We use the test set of the synthetic data and the test set of actual 2D drawings to estimate the trained model. The test set of synthetic data is created from the same 15 drawings as the training set but the symbols are positioned in different positions. When it comes to the actual 2D drawings test set, they are original documents and unseen for training the model. The model is evaluated by the detection mean average precision (mAP) since this is a common evaluation metric for object detection. The average precision is calculated with two different IoU thresholds: mAP and AP50. The intersection over union is a similarity measure between the bounding box of ground truth and the predicted detection. The mAP indicates the average of all 10 average precisions with the increment of the 0.05 IoU threshold steps from 0.5 to 0.95. And AP50 is the average precision at the IoU 0.5. The model achieves 0.927 accuracies with AP50 and 0.876 accuracies with mAP in the test set of the synthetic data. We list the mAP of the final results of the model in each category in Table 2.

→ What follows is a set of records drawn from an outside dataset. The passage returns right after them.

Definition log_path (self : Classifier) (exp_no : Z) : string :=
  Experiment_info_dir self +:+ "\" +:+ log_filename exp_no.

Definition model_stats_dir (self : Classifier) (exp_no : Z) : string :=
  Performance_dir self +:+ "\Model_Stats\exp_" +:+ pretty exp_no.

(** The loop over a list of lines; [tfile] is what has been written to the
    open file so far. *)
Fixpoint write_each (continuing : bool) (lines : list string) (tfile : string)
  : string :=
  match lines with
  | [] => tfile
  | line :: rest =>
      let tfile := tfile +:+ (line +:+ nl) in
      let tfile := if continuing then tfile else tfile +:+ separator in
      write_each continuing rest tfile
  end.

(** Everything one call in append mode writes to the file. *)
Definition appended_text (lines : py_lines) (continuing : bool) : string :=
  match lines with
  | Lst l =>
      let tfile := write_each continuing l "" in
      if continuing then tfile +:+ separator else tfile
  | Str s =>
      let tfile := s +:+ nl in
      if continuing then tfile else tfile +:+ separator
  end.

Definition write_data (self : Classifier) (lines : py_lines) (exp_no : Z)
    (continuing replace : bool) : M unit :=
  let! d := isdir (Experiment_info_dir self) in
  do! (if d then ret () else makedirs (Experiment_info_dir self)) in
  if negb replace then
    append_file (log_path self exp_no) (appended_text lines continuing)
  else
    match lines with
    | Lst _ => raise TypeError
    | Str s =>
        match re_first_run 15 s with
        | None => raise IndexError
        | Some old_str_identifier =>
            let! data := read_file (log_path self exp_no) in
            match compile_ident old_str_identifier with
            | None => raise ReOutsideFragment
            | Some p =>
                match re_findall_first p data with
                | None => raise IndexError
                | Some old_string =>
                    write_file (log_path self exp_no)
                               (str_replace old_string s data)
                end
            end
        end
    end.

(** The loop of [delete_file] over the files the glob found. *)
Fixpoint remove_matching (pat : string) (found : list string) : M unit :=
  match found with
  | [] => ret ()
  | file :: rest =>
      do! (if contains pat file then remove file else ret ()) in
      remove_matching pat rest
  end.

Definition delete_file (self : Classifier) (exp_no : Z) (stats_delete : bool)
  : M unit :=
  do! (if stats_delete
       then let! _ := rmtree (model_stats_dir self exp_no) in ret ()
       else ret ()) in
  let! found := glob_txt (Experiment_info_dir self) in
  match found with
  | [] => raise FileNotFoundError
  | _ =>
      let! found := glob_txt (Experiment_info_dir self) in
      remove_matching ("_" +:+ pretty exp_no) found
  end.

Table 2. The mAP values of the YOLOv5 on the test set of synthetic and actual data

Most of the symbols are detected as their original label on the test set of synthetic data. Especially, the model shows outstanding predictions for edge classes with 0.911 accuracies. The average of the arrow classes results in relatively low accuracy at 0.792. This is because some lines are drawn across the arrow symbols and numbers are placed inside the bounding box of the arrows. On the other hand, the model shows difficulties in predicting the symbols on the actual dataset since the model relies on only small amounts of sample symbols and drawings. For this reason, we recommend training the model with abundant data for precise detection of symbols (Fig. 6).

Fig. 6.
figure 6

Samples of detected symbols in 2D drawing documents

4.3 Matching of Symbol and Text

To find a score for the matching algorithm, the number of correct matches from the recognized texts and symbols is calculated. Only recognized features are used, so that recognition issues are not included in the score. 21 drawings are analyzed, and a total of 72% correct assignments are found. Problems arise especially when the bounding box is too small and the text is further away from the symbol. The actual quality of the assignments depends to a large extent on the text and symbol recognition. From the title box, 88% of the information could be extracted correctly. The defined rules are reliable but must be adapted to other drawing types.

5 Conclusion

In this work, the flexibility of machine learning-based systems is adapted to the use case of production drawings recognition. Thus a system could be developed, which is able to read out information from production drawings. Based on 15 test drawings an accuracy of more than 70% is achieved. There is still potential for optimization in each of the described fields text recognition, symbol recognition, and merging. In the field of text recognition, the orientation of the texts and the recognition of special characters is a weakness, which can be eliminated by training new models. In the area of symbol recognition, the greatest potential lies in the extension of the training data set, especially to non-standard drawings. In the area of merging, the extension of the set of rules for semantic processing of the recognized texts and symbols has great potential. All in all, the realized approach represents an expandable basis for the recognition of information from 2D drawings. The biggest advantage of the presented method is the easy extension of the logic due to the use of machine learning-based approaches.